Danielle Dick, Ph.D.
Commonwealth Professor of Psychology, and Human & Molecular GeneticsVirginia Commonwealth University
My research focuses on how genetic and environmental influences contribute to the development of patterns of substance use and related behaviors, such as childhood conduct problems and depression, and how we can use that information to inform prevention and intervention. It integrates developmental and clinical psychology, behavior genetics/twin studies, and statistical genetics/gene identification. There are many active grants and projects in the group that span (1) twin studies (2) gene-identification projects and (3) community-based, longitudinal studies. We have studied samples of >10,000 twins from early in adolescence until young adulthood (the FinnTwin projects), collecting longitudinal data on health behaviors and personality traits at multiple assessments from age 12 to 25. We are currently studying how environmental risk factors, such as parental monitoring and home atmosphere, peers, and neighborhood influences, interact with genetic predispositions, and how this changes across development. In addition, I am involved in the Collaborative Study of the Genetics of Alcoholism, a project with the goal of identifying the specific genes involved in alcohol dependence and related disorders and characterizing their risk across development, and in conjunction with the environment. In addition, my lab coordinates the genotyping component of several longitudinal, developmental studies, with extensive phenotypic assessments spanning from early childhood to mid-adulthood. These include the Child Development Project, a sample of ~500 children followed with intensive annual assessments from kindergarten through age 25; the Mobile Youth Study, an on-going community-based sample of children ages 10-18 from high-risk, impoverished neighborhoods in Mobile, Alabama; the Avon Longitudinal Study of Parents and Children, an epidemiological cohort of ~10,000 children enrolled when their mothers were pregnant and assessed yearly -- prenatally through young adulthood; and the Project Alliance Sample, which has followed a cohort of ~1000 adolescents with phenotypic and genotypic information and has a prevention component. In these projects we are studying how identified genes contribute to trajectories of risk across development, and how different environmental factors exacerbate or mitigate risk.

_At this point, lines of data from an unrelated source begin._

(** * extract_volume.py: STEP volume extraction through the FreeCAD kernel

    A shallow embedding of [src/scripts/extract_volume.py].

    The script is a thin shim around an external geometry kernel, so the
    embedding has three layers:

    - [Number]: the arithmetic the script performs on volumes ([0.0], [+=],
      [> 0], [<= 0], [/ 1000.0]), as an interface with two instances: IEEE-754
      binary64 (what CPython and the kernel compute with) and exact rationals;
    - [Kernel]: the behaviour of the external collaborator (FreeCAD, the
      [Import] module), given as the outcome of every call the script makes;
    - a small monad [M] for Python statements: a statement completes
      normally, executes [return], or raises, and every kernel call is
      appended to a trace. *)

From Stdlib Require Import String List ZArith QArith Floats Bool Lia.
Import ListNotations.

Local Open Scope string_scope.
Local Open Scope list_scope.

(** ** Exceptions

    Every exception the script can observe is an instance of [Exception];
    the handlers of the script distinguish [ImportError] (the two inner
    handlers around [import FreeCAD]) and [AttributeError] (what [hasattr]
    swallows).  [exn_str] is [str(e)]. *)

Inductive exn_class : Set := ImportError | AttributeError | OtherException.

Record exn : Set := Exn { exn_cls : exn_class; exn_str : string }.

(** The outcome of evaluating an expression: a value, or a raised exception. *)
Inductive outcome (A : Type) : Type :=
| Ok (a : A)
| Raise (e : exn).

Arguments Ok {A} a.
Arguments Raise {A} e.

Definition is_ImportError (e : exn) : bool :=
  match exn_cls e with ImportError => true | _ => false end.

(** [except Exception] catches every exception of the model. *)
Definition is_Exception (e : exn) : bool := true.

(** [hasattr(o, name)]: true when the attribute read gives a value, false
    when it raises [AttributeError]; any other exception propagates. *)
Definition hasattr {A : Type} (read : outcome A) : outcome bool :=
  match read with
  | Ok _ => Ok true
  | Raise e =>
      match exn_cls e with
      | AttributeError => Ok false
      | _ => Raise e
      end
  end.

(** ** Arithmetic on volumes *)

Class Number (V : Type) : Type := {
  num_zero : V;               (* the literal [0.0] *)
  num_add : V -> V -> V;      (* [total_volume += v] *)
  num_div1000 : V -> V;       (* [total_volume / 1000.0] *)
  num_gt0 : V -> bool;        (* [v > 0] *)
  num_le0 : V -> bool         (* [total_volume <= 0] *)
}.

(** IEEE-754 binary64, the arithmetic of Python's [float]. *)
#[export] Instance float_Number : Number float := {
  num_zero := 0%float;
  num_add := PrimFloat.add;
  num_div1000 := fun x => PrimFloat.div x 1000%float;
  num_gt0 := fun x => PrimFloat.ltb 0%float x;
  num_le0 := fun x => PrimFloat.leb x 0%float
}.

(** Exact arithmetic on rationals. *)
#[export] Instance Q_Number : Number Q := {
  num_zero := 0%Q;
  num_add := Qplus;
  num_div1000 := fun x => Qdiv x (1000 # 1);
  num_gt0 := fun x => negb (Qle_bool x 0%Q);
  num_le0 := fun x => Qle_bool x 0%Q
}.

(** The laws of the comparison and the sum that the aggregation relies on.
    Both instances satisfy them. *)
Class NumberLaws (V : Type) {N : Number V} : Type := {
  le0_zero : num_le0 num_zero = true;
  gt0_zero : num_gt0 num_zero = false;
  gt0_not_le0 : forall x : V, num_gt0 x = true -> num_le0 x = false;
  gt0_add_zero : forall x : V, num_gt0 x = true -> num_gt0 (num_add num_zero x) = true;
  gt0_add : forall a x : V,
      num_gt0 a = true -> num_gt0 x = true -> num_gt0 (num_add a x) = true
}.

(** The law of the unit conversion; it holds in exact arithmetic only. *)
Class ExactDivision (V : Type) {N : Number V} : Type := {
  gt0_div1000 : forall x : V, num_gt0 x = true -> num_gt0 (num_div1000 x) = true
}.

(** Readings of a binary64 value through its specification: strictly
    positive (finite or infinite), and not negative (zero included); a NaN
    is neither. *)
Definition sf_positive (x : spec_float) : bool :=
  match x with
  | S754_infinity false | S754_finite false _ _ => true
  | _ => false
  end.

Definition sf_nonneg (x : spec_float) : bool :=
  match x with
  | S754_zero false | S754_infinity false | S754_finite false _ _ => true
  | _ => false
  end.

(** ** The kernel's object model *)

Section Model.

Context {V : Type} {N : Number V}.

(** [obj.Shape] and [obj.Shape.Volume] are attribute reads: each gives a
    value or raises.  The reads of one object are repeatable. *)
Record shape : Type := { Volume : outcome V }.

Record obj : Type := { Shape : outcome shape }.

(** The behaviour of the external collaborator, call by call. *)
Record Kernel : Type := {
  (* [import FreeCAD] with the interpreter's own [sys.path] *)
  import_FreeCAD : outcome unit;
  (* [import FreeCAD] after the three fallback directories were appended *)
  import_FreeCAD_retry : outcome unit;
  (* [FreeCAD.newDocument(label)]: the [Name] of the new document *)
  FreeCAD_newDocument : string -> outcome string;
  (* [import Import] *)
  import_Import : outcome unit;
  (* [Import.insert(path, name)] *)
  Import_insert : string -> string -> outcome unit;
  (* [doc.Objects] of document [name] once [path] was inserted *)
  doc_Objects : string -> string -> outcome (list obj);
  (* [FreeCAD.closeDocument(name)] *)
  FreeCAD_closeDocument : string -> outcome unit
}.

(** What the script did to its environment, in order. *)
Inductive event : Type :=
| ev_import (module : string)
| ev_sys_path_append (dir : string)
| ev_newDocument (label : string) (created : outcome string)
| ev_insert (path name : string)
| ev_closeDocument (name : string).

Definition trace : Type := list event.

(** ** Python values the script returns *)

Inductive pyvalue : Type :=
| PyFloat (v : V)
| PyInt (z : Z)
| PyStr (s : string)
| PyBool (b : bool).

(** A dict literal, in insertion order. *)
Definition dict : Type := list (string * pyvalue).

(** ** Statements *)

Inductive completion (A : Type) : Type :=
| Normal (a : A)        (* falls through to the next statement *)
| Return (r : dict)     (* executed [return r] *)
| Raised (e : exn).     (* an exception is propagating *)

Arguments Normal {A} a.
Arguments Return {A} r.
Arguments Raised {A} e.

Definition M (A : Type) : Type := trace -> completion A * trace.

Definition ret {A : Type} (a : A) : M A := fun t => (Normal a, t).

Definition bind {A B : Type} (m : M A) (f : A -> M B) : M B :=
  fun t =>
    match m t with
    | (Normal a, t') => f a t'
    | (Return r, t') => (Return r, t')
    | (Raised e, t') => (Raised e, t')
    end.

Notation "x <- m ;; k" := (bind m (fun x => k))
  (at level 61, m at next level, right associativity).
Notation "m ;; k" := (bind m (fun _ => k))
  (at level 61, right associativity).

I am particularly interested in substance use and mental health outcomes in youth and young adults. I run a large longitudinal project at VCU called Spit for Science (spit4science.vcu.edu), in which we have enrolled nearly 10,000 VCU students, and are following them longitudinally to study risk and protective factors for substance use and emotional health outcomes across the college years and beyond. I also direct an interdisciplinary institute focused on promoting behavioral and emotional health in college communities through the integration of research with coursework, programming, and policy (cobe.vcu.edu).